(Yes, this is the most ridiculously over the top patriotic firework photo I could find.)
Ah, the Fourth of July. Independence! Patriotism! Rocket Pops! Parades! Fried chicken! Watermelon! Kids running and twirling in the twilight, parents talking over the rim of patriotic beverages, then the boom and burst of fireworks as you lay back on a blanket on the grass. Summer, family, friends, pride. If you are lucky enough to have been to the American History Museum in DC, you might think of the original Star Spangled Banner herself. Or of Francis Scott Key, watching the flaming sky over Baltimore’s Fort McHenry in 1814. Or maybe history or lyrics aren’t quite your thing, but you still stand tall with the crowd when the national anthem is played, throw your shoulders back and call out “OH SAY!” with the living crowd. Fourth of July. It’s an uncomplicated holiday.

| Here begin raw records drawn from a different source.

(** The least number of digits, from [k] on, with which a decimal reads
    back as [x = num/den], and the decimal of that many digits nearest to
    [x] that does: the nearest one or, next to a power of two, the one
    above it. *)
Fixpoint shortest (fuel : nat) (k : Z) (x : float) (num den : Z) : Z * Z * Z :=
  let sn := digits_of k num den in
  let above := carry k (fst sn + 1) (snd sn) in
  match fuel with
  | O => (fst sn, k, snd sn)
  | S f =>
      if reads_as x k sn then (fst sn, k, snd sn)
      else if reads_as x k above then (fst above, k, snd above)
      else shortest f (k + 1) x num den
  end.

Fixpoint strip_zeros (fuel : nat) (s k : Z) : Z * Z :=
  match fuel with
  | O => (s, k)
  | S f => if ((s mod 10 =? 0) && (1 <? k))%Z then strip_zeros f (s / 10) (k - 1) else (s, k)
  end.

(** [x] written with exactly [w] digits. *)
Definition pad (w : Z) (x : Z) : uint :=
  let u := N.to_uint (Z.to_N x) in
  Nat.iter (Z.to_nat w - nb_digits u) D0 u.

(** [Number::toString]: the digits [s] (there are [k]) and the magnitude
    [n] laid out as ECMAScript prescribes. *)
Definition layout (minus : bool) (s k n : Z) : number_literal :=
  if ((k <=? n) && (n <=? 21))%Z then
    mkLiteral minus (Z.to_N (s * 10 ^ (n - k))) Nil None
  else if ((0 <? n) && (n <=? 21))%Z then
    mkLiteral minus (Z.to_N (s / 10 ^ (k - n))) (pad (k - n) (s mod 10 ^ (k - n))) None
  else if ((-6 <? n) && (n <=? 0))%Z then
    mkLiteral minus 0 (pad (k - n) s) None
  else if (k =? 1)%Z then
    mkLiteral minus (Z.to_N s) Nil (Some (n - 1)%Z)
  else
    mkLiteral minus (Z.to_N (s / 10 ^ (k - 1))) (pad (k - 1) (s mod 10 ^ (k - 1)))
              (Some (n - 1)%Z).

Definition print_number (x : float) : number_literal :=
  match Prim2SF x with
  | S754_finite minus m e =>
      let num := if (0 <=? e)%Z then (Zpos m * 2 ^ e)%Z else Zpos m in
      let den := if (0 <=? e)%Z then 1%Z else (2 ^ (- e))%Z in
      let '(s, k, n) := shortest 16 1 (PrimFloat.abs x) num den in
      let (s', k') := strip_zeros 17 s k in
      layout minus s' k' n
  | _ => mkLiteral false 0 Nil None
  end.

Definition engine : Engine := {|
  Number_toString := print_number;
  Number_read := read_number
|}.

(** ** Ciphers *)

(** A ciphertext is the key, a bar and the plaintext.  Under another key
    the decrypted word array holds no text: [None]. *)
Definition seal (key plain : jsstring) : jsstring := key ++ js "|" ++ plain.

Definition unseal (key ciphertext : jsstring) : option jsstring :=
  JSON.strip_prefix (key ++ js "|") ciphertext.

Definition not_a_string : Err :=
  native_error C_TypeError "TypeError" "Cannot read properties of undefined".

Definition malformed_utf8 : Err :=
  native_error C_Error "Error" "Malformed UTF-8 data".

(** A cipher whose UTF-8 decoding throws on the bytes a wrong key leaves. *)
Definition strict_cipher : CryptoJS := {|
  Salt := unit;
  CipherParams := jsstring;
  WordArray := option jsstring;
  AES_encrypt := fun _ message key =>
    match message with
    | JStr plain => Ok (seal key plain)
    | _ => Throw not_a_string
    end;
  CipherParams_toString := fun cp => cp;
  AES_decrypt := fun ciphertext key =>
    match ciphertext with
    | JStr ct => Ok (unseal key ct)
    | _ => Throw not_a_string
    end;
  Utf8_stringify := fun w =>
    match w with
    | Some plain => Ok plain
    | None => Throw malformed_utf8
    end
|}.

(** A cipher that, as an unauthenticated block cipher does, decrypts under
    a wrong key without complaint: the unpadded word array is empty and
    decodes to the empty string. *)
Definition lenient_cipher : CryptoJS := {|
  Salt := unit;
  CipherParams := jsstring;
  WordArray := option jsstring;
  AES_encrypt := fun _ message key =>
    match message with
    | JStr plain => Ok (seal key plain)
    | _ => Throw not_a_string
    end;
  CipherParams_toString := fun cp => cp;
  AES_decrypt := fun ciphertext key =>
    match ciphertext with
    | JStr ct => Ok (unseal key ct)
    | _ => Throw not_a_string
    end;
  Utf8_stringify := fun w =>
    match w with
    | Some plain => Ok plain
    | None => Ok (js "")
    end
|}.

Definition schema_document : value :=
  JObj [("openapi", JStr "3.0.0"); ("paths", JObj [])].

(** ** A host *)

Definition no_such_file : Err :=
  native_error C_Error "Error" "ENOENT: no such file or directory".

(** A host whose disk is the list of its YAML files, each with the
    document it holds. *)
Definition host : Host := {|
  Disk := list (jsstring * value);
  YAML_load := fun disk path =>
    match path with
    | JStr name =>
        match lookup name disk with
        | Some document => Ok document
        | None => Throw no_such_file
        end
    | _ => Throw no_such_file
    end;
  capture_stack := fun name message => name ++ js ": " ++ message
|}.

Enter Guy Fawkes Day, aka Bonfire Night. The celebration of the failure of a four-hundred-years-dead terrorist to blow up a government building. Which is commemorated by wearing evil clown masks, setting giant fires, burning people in effigy, and fireworks. To an outsider, there’s a pleasing frisson of ambiguity to the holiday. Are we celebrating Guy Fawkes? Celebrating an anti-establishment sentiment and the anti-hero? Is this a holiday for vengeance? A holiday celebrating the death penalty? Are the English symbolically burning and blowing crap up so they can handle being civilized the rest of the year? Do we recognize that we all could be heroes, or villains, or both? (V for Vendetta really did not clear anything up for me.)
We’re taking the kids to a “Family Bonfire” at their school. I assume this means the burning-in-effigy part will be kept to a minimum. If everyone is wearing those masks I am going to get a bit stabbity. Other than that, should be a gorgeous night. If you happen to be there, you might hear me humming to myself. If you see me throw back my shoulders and call out “OH SAY!” you’ll know I’m bringing a little uncomplicated celebration along with me.